I’m a Hans Rosling-esque optimist, in most ways we’re living in the best of times that we’ve known. Which doesn’t mean they’re perfect, but I’m appreciative of the change that has happened in my five decades, and how much progress we’ve made. I started in a town that didn’t have single ‘ethnic’ food outlet, or ethnic anything, where (cryptically, considering the non-white, non-English population numbered zero) racists could meet in the local pub (and advertise ‘National Front’ outside). I’m of the generation that thought we’d agreed to put all those -isms behind us, they’d be eventually buried with our parents. Little did we know the next generations would resurrect every -ism and invent a few -phobias to go with them. I, of course, am a survivor of the era that didn’t have mobile phone and the internet, and do I get a support group? I do not.
So now is a good time, and we’re perhaps on the verge of not such a good time, climate change is real kids, and it probably won’t be kind. But maybe I’m falling prey to negativism there. Still, seems like a good idea to dial bad on the bad stuff because we could live in a better world without breaking a sweat. Or we can live in a terrible world and sweat a lot.
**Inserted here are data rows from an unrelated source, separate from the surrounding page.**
Lemma released_step w w' : released_ok w -> mstep_ w w' -> released_ok w'.
Proof.
  intros [Hw Hp Ha Ht] Hstep. pose proof (mstep_ok _ _ _ _ _ _ _ _ _ Hw Hstep) as Hw'.
  pose proof (wo_manager _ _ _ _ _ _ Hw) as Hm.
  destruct (mstep_rewrites w w' Hw Hstep)
    as [i a es K Hn Hop E E' Es|c es K E E' Es|i Hi E Es|E Eh Ef Eo Er Ehd El Eop Eac].
  - apply (pointers_perm _ _ _ E) in Hp. apply (accounted_perm _ _ _ E) in Ha. apply (attended_perm _ _ _ E) in Ht.
    split; [done|rewrite Es..].
    + eapply pointers_perm; [symmetry; exact E'|]. by apply exec_pointers.
    + eapply accounted_perm; [symmetry; exact E'|]. eapply keeps_accounted; [by eapply exec_account|done].
    + eapply attended_perm; [symmetry; exact E'|]. eapply keeps_attends; [apply exec_attended|done].
  - apply (pointers_perm _ _ _ E) in Hp. apply (accounted_perm _ _ _ E) in Ha. apply (attended_perm _ _ _ E) in Ht.
    split; [done|rewrite Es..].
    + eapply pointers_perm; [symmetry; exact E'|]. by apply lock_pointers.
    + eapply accounted_perm; [symmetry; exact E'|]. eapply keeps_accounted; [by apply lock_account|done].
    + eapply attended_perm; [symmetry; exact E'|]. eapply keeps_attends; [apply lock_attended|done].
  - destruct (call_owns i Hi) as (E1&E2&E3&E4). split; [done|rewrite Es..].
    + eapply pointers_perm; [symmetry; exact E|]. destruct Hp.
      split; cbn [flat_map]; rewrite ?E2, ?E3; done.
    + eapply accounted_perm; [symmetry; exact E|]. intros x Hx. cbn [flat_map]. rewrite E1. by apply Ha.
    + eapply attended_perm; [symmetry; exact E|]. intros c o Hc. cbn [flat_map]. rewrite E4. by apply Ht.
  - split; [done|..]; rewrite E.
    + destruct Hp. split; rewrite ?Eh, ?Ef; done.
    + intros x. rewrite Eo. intros Hx. destruct (Ha x Hx) as [[Hr|Hh]|?]; [left; left; auto|left; right|by right].
      by rewrite Ehd.
    + intros c o. rewrite Eop. apply Ht.
Qed.

Lemma reachable_released w : reachable (fun w => w = start_world new_manager) mstep_ w -> released_ok w.
Proof.
  apply (reachable_invariant _ _ released_ok); [|intros; by eapply released_step].
  intros s ->. split.
  - by apply reachable_ok with (target := target) (has_sink := has_sink), reachable_init.
  - split; cbn; try done; [by intros o [x Hx]|constructor|by intros o Ho%elem_of_nil..|by intros v o Ho%elem_of_nil].
  - intros x Hx. by apply elem_of_empty in Hx.
  - intros c o Hc. cbn in Hc. by rewrite lookup_empty in Hc.
Qed.

(** ** At rest *)

(** No method runs: every one is finished, or is a watcher that waits for a
    tunnel or a viewer to end. *)
Definition waits (i : instr) : bool :=
  match i with IWatchTunnel _ | IWatchViewer _ _ _ => true | _ => false end.
Definition at_rest (w : world) : Prop :=
  op w = None /\ Forall (fun t => forallb waits (code t) = true) (pool w).

Lemma at_rest_nothing {A} (f : instr -> list A) w : (forall i, waits i = true -> f i = []) ->
  at_rest w -> flat_map f (all_code w) = [].
Proof.
  intros Hf [Ho Hp]. unfold all_code, op_code, pool_code. rewrite Ho. cbn [app].
  induction Hp as [|t ts Ht _ IH]; [done|]. cbn. rewrite flat_map_app, IH, app_nil_r.
  revert Ht. generalize (code t). intros k. induction k as [|i k IHk]; [done|].
  cbn. intros [Hi Hk]%andb_true_iff. by rewrite Hf, IHk.
Qed.

(** C33: nothing is left open.  Whenever no method is running, every server,
    tunnel, context, prepared viewer and viewer that was ever made has been
    released, or the manager is ready and it is its server, its tunnel, its
    context, or the viewer of a connected client; so after a shutdown, a failed
    start or a tunnel's exit nothing is left. *)
Theorem nothing_left_open w :
  reachable (fun w => w = start_world new_manager) mstep_ w -> at_rest w ->
  let s := sh w in let m := mgr s in
  (forall x, x ∈ opened s -> x ∈ released s \/
     m_state m = StateReady /\
     (m_server m = Some x \/ m_tunnel m = Some x \/ runtimeCancel m = Some x \/
      exists c av, c ∈ clients m /\ active m !! c = Some av /\ av_viewer av = x)) /\
  opening m = ∅ /\
  (m_state m <> StateReady -> opened s ⊆ released s).
Proof.
  intros Hw Hrest s m. destruct (reachable_released w Hw) as [Hok _ Ha Ht].
  pose proof (wo_manager _ _ _ _ _ _ Hok) as Hm.
  assert (opening m = ∅) as Hop.
  { apply map_empty. intros c. destruct (opening m !! c) as [o|] eqn:E; [|done].
    pose proof (Ht c o E) as Hin. rewrite at_rest_nothing in Hin; [by apply elem_of_nil in Hin|by intros []|done]. }
  assert (forall x, x ∈ opened s -> x ∈ released s \/ x ∈ held s) as Hall.
  { intros x Hx. destruct (Ha x Hx) as [?|Hin]; [done|].
    rewrite at_rest_nothing in Hin; [by apply elem_of_nil in Hin|by intros []|done]. }
  assert (m_state m <> StateReady -> held s = []) as Hidle by (by apply held_idle).
  split; [|split; [done|]].
  - intros x Hx. destruct (Hall x Hx) as [?|Hh]; [by left|right].
    destruct (decide (m_state m = StateReady)) as [Hr|Hr]; [|rewrite Hidle in Hh by done; by apply elem_of_nil in Hh].
    split; [done|]. apply elem_of_held in Hh as [?|[?|[?|[Hv|Hv]%elem_of_app]]]; [tauto..| |].
    + apply elem_of_viewers in Hv as (c & av & Hc & Ev). do 3 right. exists c, av. split; [|done].
      apply (ok_active _ _ _ _ _ _ Hm c). by exists av.
    + apply elem_of_openings in Hv as (c & p & ov & Hc & _). fold m in Hc. rewrite Hop in Hc. by rewrite lookup_empty in Hc.
  - intros Hr x Hx. destruct (Hall x Hx) as [?|Hh]; [done|]. rewrite Hidle in Hh by done. by apply elem_of_nil in Hh.
Qed.
End Release.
Going back in time, of course, is dangerous, since it might be fun, but it also features plague, consumption, and fairly constant death. I would want to go back to the end of the Roman Empire to be killed by the Alans, for instance (not so sure about the goths either, how they hell they ran through the Thuringian swamps in those big boots is beyond me). There’s Byronic period, which seemed nice if you were rich and didn’t mind consumption. And if the consumption didn’t get you, there were plenty of causes to pick up a gun for, and guarantee that a lot of other people would want to kill you. I guess those weren’t the days you could settle for making your point with a campus protest and a few symbols in your X bio.
Time travel is great if you can pop back and forth, but if it’s a one-way trip, I think I’d go back to the mid-Cambrian period where life was mad, and there weren’t any neighbours to spoil Sunday evenings with their lawnmowers.